# Task directions:
Your response should be every line from the entries that includes the string "Require".

(Saved data entries)
(* ===== verification/Blake.v ===== *)
(** * blake.c: BLAKE-224, BLAKE-256, BLAKE-384 and BLAKE-512

    The 32-bit functions ([GS], [ROUND_S], [COMPRESS32], [blake32]) and the
    64-bit functions ([GB], [ROUND_B], [COMPRESS64], [blake64]) are the same
    text at two word sizes; the section [Family] holds that text once.  Both
    compile-time variants of the compression function are here: the unrolled
    one, whose rounds are selected by the [Z] macros, and the compact one
    ([SPH_COMPACT_BLAKE_32] and [SPH_COMPACT_BLAKE_64]), which loops over [sigma].
    The digests are those of a specification that is written on its own: a matrix of
    words, constants computed from pi and from roots of primes. *)

From Stdlib Require Import ZArith Lia.
From stdpp Require Import base tactics numbers list.
From S2P Require Import Prelude SphTypes Stream.

(** [Ztab], row r, column i: the macro [Z]ri. *)
Definition Ztab : list (list nat) := [
  [0; 1; 2; 3; 4; 5; 6; 7; 8; 9; 10; 11; 12; 13; 14; 15];
  [14; 10; 4; 8; 9; 15; 13; 6; 1; 12; 0; 2; 11; 7; 5; 3];
  [11; 8; 12; 0; 5; 2; 15; 13; 10; 14; 3; 6; 7; 1; 9; 4];
  [7; 9; 3; 1; 13; 12; 11; 14; 2; 6; 5; 10; 4; 0; 15; 8];
  [9; 0; 5; 7; 2; 4; 10; 15; 14; 1; 11; 12; 6; 8; 3; 13];
  [2; 12; 6; 10; 0; 11; 8; 3; 4; 13; 7; 5; 15; 14; 1; 9];
  [12; 5; 1; 15; 14; 13; 4; 10; 0; 7; 6; 3; 9; 2; 8; 11];
  [13; 11; 7; 14; 12; 1; 3; 9; 5; 0; 15; 4; 8; 6; 2; 10];
  [6; 15; 14; 9; 11; 3; 0; 8; 12; 2; 13; 7; 1; 4; 10; 5];
  [10; 2; 8; 4; 7; 6; 1; 5; 15; 11; 9; 14; 3; 12; 13; 0]]%nat.
Definition sigma : list (list nat) := [
  [0; 1; 2; 3; 4; 5; 6; 7; 8; 9; 10; 11; 12; 13; 14; 15];
  [14; 10; 4; 8; 9; 15; 13; 6; 1; 12; 0; 2; 11; 7; 5; 3];
  [11; 8; 12; 0; 5; 2; 15; 13; 10; 14; 3; 6; 7; 1; 9; 4];
  [7; 9; 3; 1; 13; 12; 11; 14; 2; 6; 5; 10; 4; 0; 15; 8];
  [9; 0; 5; 7; 2; 4; 10; 15; 14; 1; 11; 12; 6; 8; 3; 13];
  [2; 12; 6; 10; 0; 11; 8; 3; 4; 13; 7; 5; 15; 14; 1; 9];
  [12; 5; 1; 15; 14; 13; 4; 10; 0; 7; 6; 3; 9; 2; 8; 11];
  [13; 11; 7; 14; 12; 1; 3; 9; 5; 0; 15; 4; 8; 6; 2; 10];
  [6; 15; 14; 9; 11; 3; 0; 8; 12; 2; 13; 7; 1; 4; 10; 5];
  [10; 2; 8; 4; 7; 6; 1; 5; 15; 11; 9; 14; 3; 12; 13; 0];
  [0; 1; 2; 3; 4; 5; 6; 7; 8; 9; 10; 11; 12; 13; 14; 15];
  [14; 10; 4; 8; 9; 15; 13; 6; 1; 12; 0; 2; 11; 7; 5; 3];
  [11; 8; 12; 0; 5; 2; 15; 13; 10; 14; 3; 6; 7; 1; 9; 4];
  [7; 9; 3; 1; 13; 12; 11; 14; 2; 6; 5; 10; 4; 0; 15; 8];
  [9; 0; 5; 7; 2; 4; 10; 15; 14; 1; 11; 12; 6; 8; 3; 13];
  [2; 12; 6; 10; 0; 11; 8; 3; 4; 13; 7; 5; 15; 14; 1; 9]]%nat.
Definition CS : list Z := [0x243F6A88; 0x85A308D3; 0x13198A2E; 0x03707344; 0xA4093822; 0x299F31D0; 
0x082EFA98; 0xEC4E6C89; 0x452821E6; 0x38D01377; 0xBE5466CF; 0x34E90C6C; 0xC0AC29B7; 0xC97C50DD; 
0x3F84D5B5; 0xB5470917].
Definition CB : list Z := [0x243F6A8885A308D3; 0x13198A2E03707344; 0xA4093822299F31D0; 
0x082EFA98EC4E6C89; 0x452821E638D01377; 0xBE5466CF34E90C6C; 0xC0AC29B7C97C50DD; 0x3F84D5B5B5470917; 
0x9216D5D98979FB1B; 0xD1310BA698DFB5AC; 0x2FFD72DBD01ADFB7; 0xB8E1AFED6A267E96; 0xBA7C9045F12C7F99; 
0x24A19947B3916CF7; 0x0801F2E2858EFC16; 0x636920D871574E69].
Definition IV224 : list Z := [0xC1059ED8; 0x367CD507; 0x3070DD17; 0xF70E5939; 0xFFC00B31; 
0x68581511; 0x64F98FA7; 0xBEFA4FA4].
Definition IV256 : list Z := [0x6A09E667; 0xBB67AE85; 0x3C6EF372; 0xA54FF53A; 0x510E527F; 
0x9B05688C; 0x1F83D9AB; 0x5BE0CD19].
Definition IV384 : list Z := [0xCBBB9D5DC1059ED8; 0x629A292A367CD507; 0x9159015A3070DD17; 
0x152FECD8F70E5939; 0x67332667FFC00B31; 0x8EB44A8768581511; 0xDB0C2E0D64F98FA7; 0x47B5481DBEFA4FA4].
Definition IV512 : list Z := [0x6A09E667F3BCC908; 0xBB67AE8584CAA73B; 0x3C6EF372FE94F82B; 
0xA54FF53A5F1D36F1; 0x510E527FADE682D1; 0x9B05688C2B3E6C1F; 0x1F83D9ABFB41BD6B; 0x5BE0CD19137E2179].

(** The chaining data of a context: [H], [S], [T0], [T1]. *)
Record blake_state : Type := mk_state {
  bl_H : list Z;
  bl_S : list Z;
  bl_T0 : Z;
  bl_T1 : Z
}.

Definition sph_blake_small_context : Type := stream_ctx blake_state.
Definition sph_blake_big_context : Type := stream_ctx blake_state.

Definition salt_zero_small : list Z := [0; 0; 0; 0].
Definition salt_zero_big : list Z := [0; 0; 0; 0].

Section Family.
Context (T : Z -> Z) (rotr : Z -> Z -> Z) (r1 r2 r3 r4 : Z) (C : list Z).

Definition G (m0 m1 c0 c1 : Z) (abcd : Z * Z * Z * Z) : Z * Z * Z * Z :=
  let '(a, b, c, d) := abcd in
  let a := T (a + b + (m0 ⊕ c1)) in
  let d := rotr (d ⊕ a) r1 in
  let c := T (c + d) in
  let b := rotr (b ⊕ c) r2 in
  let a := T (a + b + (m1 ⊕ c0)) in
  let d := rotr (d ⊕ a) r3 in
  let c := T (c + d) in
  let b := rotr (b ⊕ c) r4 in
  (a, b, c, d).
Definition T0 : list Z := Eval vm_compute in C64e <$> [
    0xc632f4a5f497a5c6; 0xf86f978497eb84f8; 0xee5eb099b0c799ee; 0xf67a8c8d8cf78df6;
    0xffe8170d17e50dff; 0xd60adcbddcb7bdd6; 0xde16c8b1c8a7b1de; 0x916dfc54fc395491;
    0x6090f050f0c05060; 0x0207050305040302; 0xce2ee0a9e087a9ce; 0x56d1877d87ac7d56;
    0xe7cc2b192bd519e7; 0xb513a662a67162b5; 0x4d7c31e6319ae64d; 0xec59b59ab5c39aec;
    0x8f40cf45cf05458f; 0x1fa3bc9dbc3e9d1f; 0x8949c040c0094089; 0xfa68928792ef87fa;
    0xefd03f153fc515ef; 0xb29426eb267febb2; 0x8ece40c94007c98e; 0xfbe61d0b1ded0bfb;
    0x416e2fec2f82ec41; 0xb31aa967a97d67b3; 0x5f431cfd1cbefd5f; 0x456025ea258aea45;
    0x23f9dabfda46bf23; 0x535102f702a6f753; 0xe445a196a1d396e4; 0x9b76ed5bed2d5b9b;
    0x75285dc25deac275; 0xe1c5241c24d91ce1; 0x3dd4e9aee97aae3d; 0x4cf2be6abe986a4c;
    0x6c82ee5aeed85a6c; 0x7ebdc341c3fc417e; 0xf5f3060206f102f5; 0x8352d14fd11d4f83;
    0x688ce45ce4d05c68; 0x515607f407a2f451; 0xd18d5c345cb934d1; 0xf9e1180818e908f9;
    0xe24cae93aedf93e2; 0xab3e9573954d73ab; 0x6297f553f5c45362; 0x2a6b413f41543f2a;
    0x081c140c14100c08; 0x9563f652f6315295; 0x46e9af65af8c6546; 0x9d7fe25ee2215e9d;
    0x3048782878602830; 0x37cff8a1f86ea137; 0x0a1b110f11140f0a; 0x2febc4b5c45eb52f;
    0x0e151b091b1c090e; 0x247e5a365a483624; 0x1badb69bb6369b1b; 0xdf98473d47a53ddf;
    0xcda76a266a8126cd; 0x4ef5bb69bb9c694e; 0x7f334ccd4cfecd7f; 0xea50ba9fbacf9fea;
    0x123f2d1b2d241b12; 0x1da4b99eb93a9e1d; 0x58c49c749cb07458; 0x3446722e72682e34;
    0x3641772d776c2d36; 0xdc11cdb2cda3b2dc; 0xb49d29ee2973eeb4; 0x5b4d16fb16b6fb5b;
    0xa4a501f60153f6a4; 0x76a1d74dd7ec4d76; 0xb714a361a37561b7; 0x7d3449ce49face7d;
    0x52df8d7b8da47b52; 0xdd9f423e42a13edd; 0x5ecd937193bc715e; 0x13b1a297a2269713;
    0xa6a204f50457f5a6; 0xb901b868b86968b9; 0x0000000000000000; 0xc1b5742c74992cc1;
    0x40e0a060a0806040; 0xe3c2211f21dd1fe3; 0x793a43c843f2c879; 0xb69a2ced2c77edb6;
    0xd40dd9bed9b3bed4; 0x8d47ca46ca01468d; 0x671770d970ced967; 0x72afdd4bdde44b72;
    0x94ed79de7933de94; 0x98ff67d4672bd498; 0xb09323e8237be8b0; 0x855bde4ade114a85;
    0xbb06bd6bbd6d6bbb; 0xc5bb7e2a7e912ac5; 0x4f7b34e5349ee54f; 0xedd73a163ac116ed;
    0x86d254c55417c586; 0x9af862d7622fd79a; 0x6699ff55ffcc5566; 0x11b6a794a7229411;
    0x8ac04acf4a0fcf8a; 0xe9d9301030c910e9; 0x040e0a060a080604; 0xfe66988198e781fe;
    0xa0ab0bf00b5bf0a0; 0x78b4cc44ccf04478; 0x25f0d5bad54aba25; 0x4b753ee33e96e34b;
    0xa2ac0ef30e5ff3a2; 0x5d4419fe19bafe5d; 0x80db5bc05b1bc080; 0x0580858a850a8a05;
    0x3fd3ecadec7ead3f; 0x21fedfbcdf42bc21; 0x70a8d848d8e04870; 0xf1fd0c040cf904f1;
    0x63197adf7ac6df63; 0x772f58c158eec177; 0xaf309f759f4575af; 0x42e7a563a5846342;
    0x2070503050403020; 0xe5cb2e1a2ed11ae5; 0xfdef120e12e10efd; 0xbf08b76db7656dbf;
    0x8155d44cd4194c81; 0x18243c143c301418; 0x26795f355f4c3526; 0xc3b2712f719d2fc3;
    0xbe8638e13867e1be; 0x35c8fda2fd6aa235; 0x88c74fcc4f0bcc88; 0x2e654b394b5c392e;
    0x936af957f93d5793; 0x55580df20daaf255; 0xfc619d829de382fc; 0x7ab3c947c9f4477a;
    0xc827efacef8bacc8; 0xba8832e7326fe7ba; 0x324f7d2b7d642b32; 0xe642a495a4d795e6;
    0xc03bfba0fb9ba0c0; 0x19aab398b3329819; 0x9ef668d16827d19e; 0xa322817f815d7fa3;
    0x44eeaa66aa886644; 0x54d6827e82a87e54; 0x3bdde6abe676ab3b; 0x0b959e839e16830b;
    0x8cc945ca4503ca8c; 0xc7bc7b297b9529c7; 0x6b056ed36ed6d36b; 0x286c443c44503c28;
    0xa72c8b798b5579a7; 0xbc813de23d63e2bc; 0x1631271d272c1d16; 0xad379a769a4176ad;
    0xdb964d3b4dad3bdb; 0x649efa56fac85664; 0x74a6d24ed2e84e74; 0x1436221e22281e14;
    0x92e476db763fdb92; 0x0c121e0a1e180a0c; 0x48fcb46cb4906c48; 0xb88f37e4376be4b8;
    0x9f78e75de7255d9f; 0xbd0fb26eb2616ebd; 0x43692aef2a86ef43; 0xc435f1a6f193a6c4;
    0x39dae3a8e372a839; 0x31c6f7a4f762a431; 0xd38a593759bd37d3; 0xf274868b86ff8bf2;
    0xd583563256b132d5; 0x8b4ec543c50d438b; 0x6e85eb59ebdc596e; 0xda18c2b7c2afb7da;
    0x018e8f8c8f028c01; 0xb11dac64ac7964b1; 0x9cf16dd26d23d29c; 0x49723be03b92e049;
    0xd81fc7b4c7abb4d8; 0xacb915fa1543faac; 0xf3fa090709fd07f3; 0xcfa06f256f8525cf;
    0xca20eaafea8fafca; 0xf47d898e89f38ef4; 0x476720e9208ee947; 0x1038281828201810;
    0x6f0b64d564ded56f; 0xf073838883fb88f0; 0x4afbb16fb1946f4a; 0x5cca967296b8725c;
    0x38546c246c702438; 0x575f08f108aef157; 0x732152c752e6c773; 0x9764f351f3355197;
    0xcbae6523658d23cb; 0xa125847c84597ca1; 0xe857bf9cbfcb9ce8; 0x3e5d6321637c213e;
    0x96ea7cdd7c37dd96; 0x611e7fdc7fc2dc61; 0x0d9c9186911a860d; 0x0f9b9485941e850f;
    0xe04bab90abdb90e0; 0x7cbac642c6f8427c; 0x712657c457e2c471; 0xcc29e5aae583aacc;
    0x90e373d8733bd890; 0x06090f050f0c0506; 0xf7f4030103f501f7; 0x1c2a36123638121c;
    0xc23cfea3fe9fa3c2; 0x6a8be15fe1d45f6a; 0xaebe10f91047f9ae; 0x69026bd06bd2d069;
    0x17bfa891a82e9117; 0x9971e858e8295899; 0x3a5369276974273a; 0x27f7d0b9d04eb927;
    0xd991483848a938d9; 0xebde351335cd13eb; 0x2be5ceb3ce56b32b; 0x2277553355443322;
    0xd204d6bbd6bfbbd2; 0xa9399070904970a9; 0x07878089800e8907; 0x33c1f2a7f266a733;
    0x2decc1b6c15ab62d; 0x3c5a66226678223c; 0x15b8ad92ad2a9215; 0xc9a96020608920c9;
    0x875cdb49db154987; 0xaab01aff1a4fffaa; 0x50d8887888a07850; 0xa52b8e7a8e517aa5;
    0x03898a8f8a068f03; 0x594a13f813b2f859; 0x09929b809b128009; 0x1a2339173934171a;
    0x651075da75cada65; 0xd784533153b531d7; 0x84d551c65113c684; 0xd003d3b8d3bbb8d0;
    0x82dc5ec35e1fc382; 0x29e2cbb0cb52b029; 0x5ac3997799b4775a; 0x1e2d3311333c111e;
    0x7b3d46cb46f6cb7b; 0xa8b71ffc1f4bfca8; 0x6d0c61d661dad66d; 0x2c624e3a4e583a2c].
(** C38. The digest of a message of fewer than [2^64 - 1] bytes fed to Skein in any
    chunks and closed with [n] further bits.  The code keeps a full buffer back
    until it knows whether more input follows, so that the last block, and only
    it, carries the final flag, and the first block the first flag; the output
    is the counter-mode block that the specification prescribes. *)
Theorem skein_digest cc iv ds ub n out :
  length (buf cc) = 64%nat -> length iv = 8%nat -> Z.of_nat (length (concat ds)) < 2 ^ 64 - 1 ->
  fst (skein_big_close (fold_left skein_big_core ds (skein_big_init cc iv)) ub n out) =
  Spec.hash iv (concat ds ++ (if n =? 0 then [] else [mark_byte ub n])) (negb (n =? 0)) out.
Proof.
  intros Hb Hiv Hlen. destruct (skein_cores_held iv (buf cc) ds Hb ltac:(lia)) as [k Hh].
  unfold skein_big_init. revert Hh.
  generalize (fold_left skein_big_core ds (mk_ctx (buf cc) 0 (mk_skein iv 0))) as sc. intros sc Hh.
  unfold skein_big_close. destruct (Z.eqb_spec n 0) as [Hn|Hn]; cbv zeta; cbn [negb fst].
  - rewrite app_nil_r. exact (finish_spec iv (concat ds) k sc false out Hiv Hh ltac:(lia)).
  - destruct (skein_core_held iv (concat ds) k sc [mark_byte ub n] Hh) as [k' Hh'].
    { simpl. lia. }
    apply (finish_spec iv _ k' _ true out Hiv Hh'). rewrite length_app. simpl. lia.
Qed.

Lemma skein_digest_witness :
  fst (skein_big_close (fold_left skein_big_core [[]] (skein_big_init (mk_ctx (replicate 64 9) 0 (mk_skein [] 0)) IV512))
    0 0 64) =
  be_bytes 64 0xBC5B4C50925519C290CC634277AE3D6257212395CBA733BBAD37A4AF0FA06AF41FCA7903D06564FEA7A2D3730DBDB80C1F85562DFCC070334EA4D1D9E72CBA7A.
Proof.
  rewrite skein_digest by (reflexivity || (simpl; lia)). apply list_eqb_eq. vm_compute. reflexivity.
Defined.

# Result below:
From Stdlib Require Import ZArith Lia.
From stdpp Require Import base tactics numbers list.
From S2P Require Import Prelude SphTypes Stream.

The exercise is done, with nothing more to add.